Please tally the lines in the records that include the word "Hcell" and answer with the bare number.

Collected data:
# # #

(** X2. The decoder accepts a frame if and only if its top nibble is one of
    0x8, 0x9, 0xB, 0xC, it carries the data bytes its family reads (two, or
    one for 0xC), and each of these is an integer of [0, 127]. *)
Theorem decoder_accepts_iff (now : number) (frame : list number) :
  is_Some (parseMidiMessage now frame)
  <-> exists statusByte dataBytes,
        frame = statusByte :: dataBytes
        /\ ((top_nibble statusByte ∈ [0x8; 0x9; 0xB]%Z
             /\ (2 <= length dataBytes)%nat)
            \/ (top_nibble statusByte = 0xC%Z
                /\ (1 <= length dataBytes)%nat))
        /\ Forall (fun x => Number_isInteger x && in_documented_range x = true)
                  (data_fields frame).
Proof.
  split.
  - intros [m Hm]. apply parseMidiMessage_Some in Hm
      as (statusByte & d & ds & -> & Hshape).
    exists statusByte, (d :: ds). split; [done | ].
    unfold data_fields.
    destruct Hshape as [(Hk & v & rest & -> & Hd & Hv & _)
                       | [(Hk & v & rest & -> & Hd & Hv & _)
                       | [(Hk & v & rest & -> & Hd & Hv & _)
                       | (Hk & Hd & _)]]]; rewrite Hk; cbn [Z.eqb orb take].
    + rewrite valid_note_iff in Hd. rewrite valid_velocity_iff in Hv.
      split; [left; split; [set_solver | simpl; lia] | ].
      by repeat constructor.
    + rewrite valid_note_iff in Hd. rewrite valid_velocity_iff in Hv.
      split; [left; split; [set_solver | simpl; lia] | ].
      by repeat constructor.
    + rewrite valid_controller_iff in Hd. rewrite valid_velocity_iff in Hv.
      split; [left; split; [set_solver | simpl; lia] | ].
      by repeat constructor.
    + rewrite valid_velocity_iff in Hd.
      split; [right; split; [done | simpl; lia] | ].
      by repeat constructor.
  - intros (statusByte & dataBytes & -> & Hfamily & Hfields).
    unfold data_fields in Hfields.
    destruct Hfamily as [[Hk Hlen] | [Hk Hlen]].
    + destruct dataBytes as [ | d [ | v rest]]; [simpl in Hlen; lia.. | ].
      rewrite parseMidiMessage_dispatch. cbv zeta.
      rewrite !elem_of_cons in Hk.
      destruct Hk as [Hk | [Hk | [Hk | Hk]]];
        [ | | | by apply elem_of_nil in Hk];
        rewrite Hk in Hfields |- *;
        cbn [Z.eqb Pos.eqb orb take] in Hfields |- *;
        apply Forall_cons in Hfields as [Hd Hfields];
        apply Forall_cons in Hfields as [Hv _];
        pose proof Hd as Hc;
        rewrite <- valid_note_iff in Hd;
        rewrite <- valid_controller_iff in Hc;
        rewrite <- valid_velocity_iff in Hv;
        rewrite ?Hd, ?Hc, Hv; by eexists.
    + destruct dataBytes as [ | d rest]; [simpl in Hlen; lia | ].
      rewrite parseMidiMessage_dispatch. cbv zeta.
      rewrite Hk in Hfields |- *.
      cbn [Z.eqb Pos.eqb orb take] in Hfields |- *.
      apply Forall_cons in Hfields as [Hd _].
      rewrite <- valid_velocity_iff in Hd. rewrite Hd. by eexists.
Qed.
(** * Accountability client: retry helper, TTL cache, record normalisation,
      activity filtering and sorting, chart data preparers, points API.

    A shallow embedding of the utility functions of the client and the
    properties the specification states about them.  The functions are
    those of src/services/points-api.ts (points API, and the activities
    API with its cache and [withRetry]), src/app/(tabs)/logging.tsx
    (activity log and journal screens), src/services/dashboard.ts (the
    colour scheme hook), the filter bar and the activity form
    (src/unnamed/part_002, part_001) and the reward and exercise forms
    (src/components).

    Part I holds the definitions, Part II the lemmas and theorems. *)

From Stdlib Require Import ZArith QArith String Ascii List Bool Lia DecimalString.
From Stdlib Require Import Permutation Sorted.
From Stdlib Require OrderedTypeEx.
From stdpp Require Import gmap strings list fin_maps.

Close Scope Q_scope.
Local Open Scope string_scope.
Local Open Scope list_scope.
Local Open Scope Z_scope.

(* ===================================================================== *)
(** * Part I: definitions                                                 *)
(* ===================================================================== *)

(** ** JavaScript values *)

(** A JavaScript number: NaN, an infinity, or a finite value.  Finite
    doubles are rationals; the code below only compares them and tests
    them against zero, which is exact on Q. *)
Inductive number : Type :=
| NaN : number
| Inf (positive : bool) : number
| Fin (q : Q) : number.

(** A scalar JavaScript value, as a record field received from JSON can
    hold it ([VUndefined] is what reading an absent key gives). *)
Inductive value : Type :=
| VUndefined : value
| VNull : value
| VBool (b : bool) : value
| VNum (n : number) : value
| VStr (s : string) : value.

(** [isNaN] on a number. *)
Definition isNaN (n : number) : bool :=
  match n with NaN => true | _ => false end.

(** ToBoolean on numbers: 0 and NaN are falsy. *)
Definition truthy_number (n : number) : bool :=
  match n with
  | NaN => false
  | Inf _ => true
  | Fin q => negb (Qeq_bool q 0)
  end.

(** ToBoolean on strings: only the empty string is falsy. *)
Definition truthy_string (s : string) : bool := negb (String.eqb s "").

(** ToBoolean on scalar values. *)
Definition truthy (v : value) : bool :=
  match v with
  | VUndefined | VNull => false
  | VBool b => b
  | VNum n => truthy_number n
  | VStr s => truthy_string s
  end.

(** [a || b] on scalar values. *)
Definition js_or (a b : value) : value := if truthy a then a else b.
(** C10, amended: [Encode] stores through [irr_out] exactly when it returns
    [true].  When a mask draw fails it returns [false] and the caller's
    memory is what it was; when it returns [true] the only change is the cell
    of [irr_out].  [_EncodeInternal] has stored through [bloom_out] and
    [prr_out] in both cases, so that on a failed draw it leaves the cell of
    [irr_out] unchanged when [irr_out] is neither [bloom_out] nor
    [prr_out]. *)
Theorem irr_out_assigned_iff_true {S : Type} (sizeof_Bits : Z)
    (e : Encoder S) (value : std_string) (irr_out : addr) (w : world S)
    (bloom : Z) (masks : Z * Z) :
  MakeBloomFilter sizeof_Bits e value = Ret bloom →
  GetPrrMasks sizeof_Bits e value = Ret masks →
  irr_out ∈ dom (mem w) →
  let prr := prr_of sizeof_Bits bloom masks.1 masks.2 in
  (∃ ok w',
     Encode sizeof_Bits e value irr_out w = Ret (ok, w')
     ∧ (ok = false ↔ mask_draw_fails (irr_rand_ e) (rand w))
     ∧ (ok = false → mem w' = mem w)
     ∧ (ok = true →
        ∃ irr, mem w' = <[irr_out := Some irr]> (mem w)))
  ∧ ∀ bloom_out prr_out,
      bloom_out ∈ dom (mem w) → prr_out ∈ dom (mem w) →
      let m1 := <[prr_out := Some prr]> (<[bloom_out := Some bloom]> (mem w)) in
      ∃ ok w',
        _EncodeInternal sizeof_Bits e value bloom_out prr_out irr_out w
        = Ret (ok, w')
        ∧ (ok = false ↔ mask_draw_fails (irr_rand_ e) (rand w))
        ∧ (ok = false → mem w' = m1)
        ∧ (ok = true → ∃ irr, mem w' = <[irr_out := Some irr]> m1)
        ∧ (ok = true → ∃ irr, mem w' !! irr_out = Some (Some irr))
        ∧ (irr_out ≠ bloom_out → irr_out ≠ prr_out → ok = false →
           mem w' !! irr_out = mem w !! irr_out)
        ∧ mem w' !! prr_out
          = (if decide (ok = true ∧ prr_out = irr_out)
             then mem w' !! irr_out else Some (Some prr)).
Proof.
  intros Hbloom Hmasks Hi prr.
  assert (Hfails : ∀ ok : bool,
    ok = match PMask (irr_rand_ e) (rand w) with
         | (None, _) => false
         | (Some _, s1) =>
             match QMask (irr_rand_ e) s1 with
             | (None, _) => false
             | (Some _, _) => true
             end
         end →
    ok = false ↔ mask_draw_fails (irr_rand_ e) (rand w)).
  { intros ok ->. unfold mask_draw_fails.
    destruct (PMask (irr_rand_ e) (rand w)) as [[p|] s1]; simpl.
    - destruct (QMask (irr_rand_ e) s1) as [[q|] s2]; simpl.
      + split; [discriminate |].
        intros [? | [_ ?]]; discriminate.
      + split; [| reflexivity]. intros _. right. split; [by eexists | done].
    - split; [| reflexivity]. intros _. by left. }
  split.
  - rewrite (Encode_run sizeof_Bits e value bloom masks) by assumption.
    specialize (Hfails).
    destruct (PMask (irr_rand_ e) (rand w)) as [[p|] s1].
    + destruct (QMask (irr_rand_ e) s1) as [[q|] s2].
      * eexists _, _. split; [reflexivity |].
        split; [by apply Hfails |].
        split; [discriminate |]. intros _. simpl. by eexists.
      * eexists _, _. split; [reflexivity |].
        split; [by apply Hfails |].
        split; [reflexivity | discriminate].
    + eexists _, _. split; [reflexivity |].
      split; [by apply Hfails |].
      split; [reflexivity | discriminate].
  - intros bloom_out prr_out Hb Hp m1.
    rewrite (_EncodeInternal_run sizeof_Bits e value bloom masks)
      by assumption.
    assert (Hcell : irr_out ≠ bloom_out → irr_out ≠ prr_out →
                    m1 !! irr_out = mem w !! irr_out).
    { intros Hib Hip. subst m1. by rewrite !lookup_insert_ne. }
    assert (Hprr : m1 !! prr_out = Some (Some prr))
      by (subst m1; apply lookup_insert_eq).
    destruct (PMask (irr_rand_ e) (rand w)) as [[p|] s1].
    + destruct (QMask (irr_rand_ e) s1) as [[q|] s2].
      * eexists _, _. split; [reflexivity |].
        split; [by apply Hfails |].
        split; [discriminate |].
        split; [intros _; simpl; by eexists |].
        split; [intros _; simpl; eexists; apply lookup_insert_eq |].
        split; [discriminate |].
        case_decide as Hd; simpl.
        -- destruct Hd as [_ ->]. reflexivity.
        -- rewrite lookup_insert_ne; [exact Hprr |].
           intros Heq. apply Hd. by split.
      * eexists _, _. split; [reflexivity |].
        split; [by apply Hfails |].
        split; [reflexivity |]. split; [discriminate |].
        split; [discriminate |].
        split; [intros Hib Hip _; simpl; by apply Hcell |].
        case_decide as Hd; simpl; [by destruct Hd | exact Hprr].
    + eexists _, _. split; [reflexivity |].
      split; [by apply Hfails |].
      split; [reflexivity |]. split; [discriminate |].
      split; [discriminate |].
      split; [intros Hib Hip _; simpl; by apply Hcell |].
      case_decide as Hd; simpl; [by destruct Hd | exact Hprr].
Qed.
Lemma ordered_filter {A} (le : A -> A -> bool) (P : A -> Prop) `{!forall x, Decision (P x)} l : ordered le l -> ordered le (filter P l).
Proof.
  induction 1 as [|x l _ IH Hx]; [constructor|]. rewrite filter_cons. destruct (decide (P x)); [|done]. constructor; [done|].
  rewrite Forall_forall in Hx |- *. intros y [_ Hy]%list_elem_of_filter. by apply Hx.
Qed.
(** Two ordered permutations of a list are equal when the order separates its
    elements. *)
Lemma ordered_unique {A} (le : A -> A -> bool) l1 l2 :
  ordered le l1 -> ordered le l2 -> l1 ≡ₚ l2 ->
  (forall x y, x ∈ l1 -> y ∈ l1 -> le x y = true -> le y x = true -> x = y) -> l1 = l2.
Proof.
  intros H1. revert l2. induction H1 as [|x l1 H1 IH Hx]; intros l2 H2 Hp Ha.
  { by apply Permutation_nil in Hp. }
  destruct H2 as [|y l2 H2 Hy].
  { symmetry in Hp. by apply Permutation_nil_cons in Hp. }
  assert (x = y) as ->.
  { assert (y ∈ x :: l1) as Iy by (rewrite Hp; by left).
    assert (x ∈ y :: l2) as Ix by (rewrite <- Hp; by left).
    apply elem_of_cons in Iy as [->|Iy]; [done|].
    apply elem_of_cons in Ix as [->|Ix]; [done|].
    rewrite Forall_forall in Hx, Hy.
    apply Ha; [by left|by right|by apply Hx|by apply Hy]. }
  f_equal. apply IH; [done|by apply Permutation_cons_inv in Hp|].
  intros a b Ia Ib. apply Ha; by right.
Qed.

# # #

RESULT:
3